Given an array S of n integers, are there elements a,b,c, andd in S such that a + b +c +d = target? Find all unique quadruplets in the array which gives the sum of target.

Note:

• Elements in a quadruplet (a,b,c,d) must be in non-descending order. (ie,a ≤b ≤c ≤ d)
• The solution set must not contain duplicate quadruplets.

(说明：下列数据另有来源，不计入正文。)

Lemma refresh_spec tok s :
  wp (AuthService.refresh cfg tok) s (λ r s',
    match r, refreshTokens s !! hash_of tok with
    | inr resp, None => False
    | inr resp, Some x => refresh_granted (hash_of tok) x resp s s'
    | inl e, o => refresh_failed (hash_of tok) e s s'
        ∨ match o with
          | None => e = UnauthorizedException (js "Invalid refresh token.") ∧ s' = s
          | Some x => refresh_refused (hash_of tok) x e s s'
          end
    end).
Proof.
  unfold AuthService.refresh.
  wp_call. intros r s1 [[-> (o & -> & ->)]|[Hf [-> (e & -> & He)]]].
  2:{ left. split_and!; [done..|]. left. apply tokens_become_refl. }
  wp_simpl. destruct (refreshTokens s !! hash_of tok) as [x|] eqn:Hx; [|by right].
  destruct (revokedAt x) as [t0|] eqn:Hrev.
  - wp_call. intros r s1 [(t & Ht & -> & ->)|[_ []]].
    wp_call. intros r s2 [(n & -> & ->)|[Hf [-> (e & -> & He)]]]; wp_simpl.
    + right. left. split_and!; [done..|]. exists t. split; [done|]. by split.
    + left. split_and!; [done..|]. left. by apply tokens_become_clock.
  - wp_call. intros r s1 [(t & Ht & -> & ->)|[_ []]]. wp_simpl.
    case_bool_decide as Hexp.
    { right. right. split_and!; [done|by apply tokens_become_clock|]. by left. }
    unfold UsersService.findById. wp_call. intros r s2 [[-> (o & -> & ->)]|[Hf [-> (e & -> & He)]]].
    2:{ left. split_and!; [done..|]. left. by apply tokens_become_clock. }
    wp_simpl. cbn [users with_clock]. destruct (users s !! rt_userId x) as [u|] eqn:Hu.
    2:{ right. right. split_and!; [done|by apply tokens_become_clock|]. by right. }
    wp_apply generateRefreshToken_spec. intros r s2 (tok' & t2 & Ht2 & Hn & -> & ->). simpl in Ht2, Hn.
    wp_call. intros r s3 [(t3 & Ht3 & -> & ->)|[_ []]]. simpl in Ht3. cbn [fresh_hash fresh_expiresAt].
    wp_focus. eapply wp_mono; [by apply (rotation_spec _ x); [| |by exists u]|].
    intros [e|[]] s4; cbn beta iota.
    { intros (Hf & He & ->). left. split_and!; [done..|]. left. split; [simpl; lia|]. by destruct s. }
    intros ->. wp_apply issueAccessToken_spec. intros r s5 (t5 & Ht5 & -> & Hr). simpl in Ht5.
    assert (rotated (hash_of tok) x tok' s (with_clock t5 (with_refreshTokens
      (rotate (hash_of tok) (hash_of tok') x t3 (t2 + ttl_ms) (refreshTokens s)) s))) as Hrot.
    { exists t3, t2. split_and!; [lia|lia|done|]. split; [simpl; lia|done]. }
    destruct r as [e|tk].
    + left. split_and!; [apply Hr..|]. right. right. by exists x, tok'.
    + subst tk. wp_simpl. split_and!; [done|lia|done|]. by exists u.
Qed.
End Specs.

(** ** Rotation *)

(** C11: Refreshing is rotation.  On services that work, an unknown token is
    refused; a revoked one is refused and revokes every active token of its
    owner; an expired one is refused; and a live one is spent: the answer is a
    new pair for the same account, the presented token is revoked and points to
    the hash of the new one, of which only the keyed hash is stored, and no other
    token changes. *)
Theorem refresh_rotates_token `{Hs : Services} cfg tok w :
  ensures (AuthService.refresh cfg tok) w (λ r s',
    let h := TokenService.hashRefreshToken cfg tok in
    faults = true
    ∨ match refreshTokens (view w) !! h, r with
      | None, r => r = inl (UnauthorizedException (js "Invalid refresh token.")) ∧ s' = view w
      | Some x, inl e => refresh_refused h x e (view w) s'
      | Some x, inr resp => refresh_granted cfg h x resp (view w) s'
      end).
Proof.
  apply ensures_wp. eapply wp_mono; [apply refresh_spec|]. intros [e|resp] s' Hr.
  - destruct Hr as [(Hf & _)|Hr]; [by left|right].
    destruct (refreshTokens (view w) !! _); [done|]. by destruct Hr as [-> ->].
  - right. by destruct (refreshTokens (view w) !! _).
Qed.

(** A user of whom no token is active. *)
Definition signed_out (uid : jstr) (s : Store) : Prop :=
  ∀ h x, refreshTokens s !! h = Some x → rt_userId x = uid → active x = false.

Lemma revoke_active_signs_out uid t m s s' :
  m = revoke_active uid t (refreshTokens s) → tokens_become m s s' → signed_out uid s'.
Proof.
  intros -> [_ ->] h x. cbn [refreshTokens with_clock with_refreshTokens].
  unfold revoke_active. rewrite lookup_fmap. intros (y & Hy & ->)%fmap_Some Hu.
  unfold active. case_bool_decide as Hb; simpl in *; [done|].
  apply bool_decide_eq_false. intros Hr. by apply Hb.
Qed.

(** A stolen token ends the session.  On services that work, once a token has
    been exchanged, presenting it again is refused and leaves its owner without
    any active refresh token, the successor issued by the first exchange
    included. *)
Theorem replayed_token_ends_session `{Hs : Services} cfg tok w :
  faults = false →
  ensures (pair <- AuthService.refresh cfg tok;;
           again <- attempt (AuthService.refresh cfg tok);;
           Ret (pair, again)) w (λ r s', ∀ pair again, r = inr (pair, again) →
    again = inl (UnauthorizedException (js "Refresh token already used."))
    ∧ signed_out (token_userId pair) s').
Proof.
  intros Hf. apply ensures_wp. rewrite Hf. wp_apply refresh_spec. intros [e|pair] s1 Hr; [done|].
  destruct (refreshTokens (view w) !! _) as [x|] eqn:Hx; [|done].
  destruct Hr as (_ & _ & Hrot & u & _ & Hpair).
  destruct (rotated_lookup _ _ _ _ _ _ Hx Hrot) as [(t & Hold) _].
  unfold attempt. wp_apply refresh_spec. rewrite Hold. intros [e|resp] s2 Hr.
  - wp_simpl. intros ? ? [= <- <-].
    destruct Hr as [(? & _)|[(_ & -> & t' & _ & Ht')|([=] & _)]]; [done|]. split; [done|].
    rewrite Hpair. by eapply revoke_active_signs_out.
  - by destruct Hr as ([=] & _).
Qed.

(** ** Access tokens *)
Section Guard.
Context `{Cr : Crypto} (cfg : AppConfig).

Lemma extract_bearer tok :
  tok ≠ [] → 32%N ∉ tok → JwtAuthGuard.extractToken (Some (js "Bearer " ++ tok)) = Some tok.
Proof.
  intros Hne Hs. change (js "Bearer " ++ tok) with (js "Bearer" ++ 32%N :: tok).
  cbn [JwtAuthGuard.extractToken]. change (split 32 _) with (split 32 (js "Bearer" ++ 32%N :: tok)).
  rewrite split_app by (by apply (bool_decide_unpack (32%N ∉ js "Bearer")); vm_compute).
  rewrite split_no_separator by done. by destruct tok.
Qed.

(** The guard on a protected route, in one step. *)
Lemma canActivate_spec f authorization s :
  wp (eff_contract f) (JwtAuthGuard.canActivate cfg false authorization) s (λ r s', s' = s ∧
    match r with
    | inr o => ∃ tok c u, JwtAuthGuard.extractToken authorization = Some tok
        ∧ jwt_payload (accessSecret (cfg_jwt cfg)) tok = Some c
        ∧ jwt_accepts c (appBaseUrl cfg) (js "fieldnote-app") (clock s)
        ∧ JwtAuthGuard.user_of c = Some u ∧ o = Some u
    | inl e =>
        JwtAuthGuard.extractToken authorization = None
          ∧ e = UnauthorizedException (js "Missing bearer token.")
        ∨ e = UnauthorizedException (js "Invalid or expired access token.")
          ∧ ∃ tok, JwtAuthGuard.extractToken authorization = Some tok
             ∧ (f = true ∨ ∀ c, jwt_payload (accessSecret (cfg_jwt cfg)) tok = Some c →
                 jwt_accepts c (appBaseUrl cfg) (js "fieldnote-app") (clock s) →
                 JwtAuthGuard.user_of c = None)
    end).
Proof.
  unfold JwtAuthGuard.canActivate. destruct (JwtAuthGuard.extractToken authorization) as [tok|] eqn:He.
  2:{ split; [done|]. by left. }
  wp_call. intros r s1 [[[-> (c & -> & Hp & Ha)]|[[-> (e & -> & _)] Hno]]|[Hf [-> (e & -> & _)]]]; wp_simpl.
  - destruct (JwtAuthGuard.user_of c) as [u|] eqn:Hu; wp_simpl; (split; [done|]).
    + by exists tok, c, u.
    + right. split; [done|]. exists tok. split; [done|]. right. intros c' Hp' _. congruence.
  - split; [done|]. right. split; [done|]. exists tok. split; [done|]. right. intros c Hp Ha.
    by destruct (Hno c Hp).
  - split; [done|]. right. split; [done|]. exists tok. split; [done|]. by left.
Qed.
End Guard.

(** C26: An access token is accepted until it expires, as the account it was issued
    for.  Whatever happens to the services' state meanwhile, a protected route
    called with an issued token sees its user and Apple subject while the whole
    seconds of the clock are below the expiry, and answers 401 from then on. *)
Theorem access_token_identifies_user `{Hs : Services} cfg uid sub w :
  ensures (TokenService.issueAccessToken cfg uid sub) w (λ r s1, ∀ tok s2, r = inr tok →
    wp (eff_contract false) (JwtAuthGuard.canActivate cfg false (Some (js "Bearer " ++ tok))) s2
      (λ r2 s3, s3 = s2 ∧
         r2 = if bool_decide (clock s2 / 1000 < clock s1 / 1000 + accessTtl (cfg_jwt cfg))%Z
              then inr (Some (mkAuthenticatedUser uid sub))
              else inl (UnauthorizedException (js "Invalid or expired access token.")))).
Proof.
  apply ensures_wp. eapply wp_mono; [apply issueAccessToken_spec|].
  intros r s1 (t & _ & -> & Hr) tok s2 ->. subst tok. unfold signed.
  set (c := TokenService.access_claims cfg uid sub (t / 1000)).
  destruct (jwt_sign_compact (accessSecret (cfg_jwt cfg)) c) as [Hne Hsp].
  eapply wp_mono; [apply canActivate_spec|]. rewrite extract_bearer by done. intros r s3 [-> Hr]. split; [done|].
  assert (jwt_accepts c (appBaseUrl cfg) (js "fieldnote-app") (clock s2)
          ↔ (clock s2 / 1000 < t / 1000 + accessTtl (cfg_jwt cfg))%Z) as Hacc.
  { unfold jwt_accepts. split.
    - intros (_ & _ & H). destruct (H _ eq_refl) as (x & [= <-] & Hx). exact Hx.
    - intros Hlt. split; [done|]. split; [done|]. intros v [= <-]. eauto. }
  cbn [clock with_clock]. destruct r as [e|o].
  - destruct Hr as [[? _]|(-> & k & [= <-] & [?|Hno])]; [done..|].
    rewrite bool_decide_false; [done|]. intros Hlt. apply Hacc in Hlt.
    by specialize (Hno c (jwt_payload_sign _ _) Hlt).
  - destruct Hr as (k & c' & u & [= <-] & Hc & Ha & Hu & ->). rewrite jwt_payload_sign in Hc.
    injection Hc as <-. rewrite bool_decide_true by by apply Hacc. f_equal. by rewrite <- Hu.
Qed.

    For example, given array S = {1 0 -1 0 -2 2}, and target = 0.

    A solution set is:
    (-1,  0, 0, 1)
    (-2, -1, 1, 2)
    (-2,  0, 0, 2)

public class Solution {
	public List<List<Integer>> fourSum(int[] nums, int target) {
		List<List<Integer>> result = new ArrayList<List<Integer>>();
		Arrays.sort(nums);
		kSum(result, new ArrayList<Integer>(), nums, target, 4, 0, nums.length-1);
		return result;
	}
	
	private void kSum(List<List<Integer>> result,List<Integer> cur, int[] nums, int target,
					int k, int start, int end) {
		if(k == 0 || nums.length ==0 || start>end)
			return;
		if(k == 1){
			for (int i = start; i <= end; i++) {
				if (nums[i] == target) {
					cur.add(nums[i]);//添加
					result.add(new ArrayList<Integer>(cur));//放入到结果中
					cur.remove(cur.size()-1);//移除
				}
			}
			return;
		}
		
		if(k == 2){
			int sum;
			while (start < end){
				sum = nums[start] + nums[end];
				
				if(sum == target){
					cur.add(nums[start]);
					cur.add(nums[end]);
					result.add(new ArrayList<Integer>(cur));
					cur.remove(cur.size()-1);
					cur.remove(cur.size()-1);
					
					//避免重复
					while(start < end && nums[start] == nums[start+1])
						++start;
					++start;
					while(start < end && nums[end] == nums[end-1])
						--end;
					--end;
				}else if(sum < target){
					//避免重复
					while(start < end && nums[start] == nums[start+1])
						++start;
					++start;
				}else{
					while(start < end && nums[end] == nums[end-1])
						--end;
					--end;
				}
			}
			return;
		}
		
		//每次务必会进行数据预处理，简单的情况判断，避免了不必要的情况
		if(k*nums[start] > target || k*nums[end] < target) 
			return;
		
		for(int i = start; i <= (end-k+1); i++){
			if(i > start && nums[i] == nums[i-1])
				continue;//避免了重复
			if(k*nums[i] <= target) {
				cur.add(nums[i]);
				kSum(result, cur, nums, target - nums[i], k - 1, i + 1, end);
				//开始了神奇的递归了
				cur.remove(cur.size() - 1);//输入的地方总要对应一个输出
			}
		}
		
	}
}
//k=0,1太简单了,k=2,见上一题

这题跟之前的几道题是差不多的~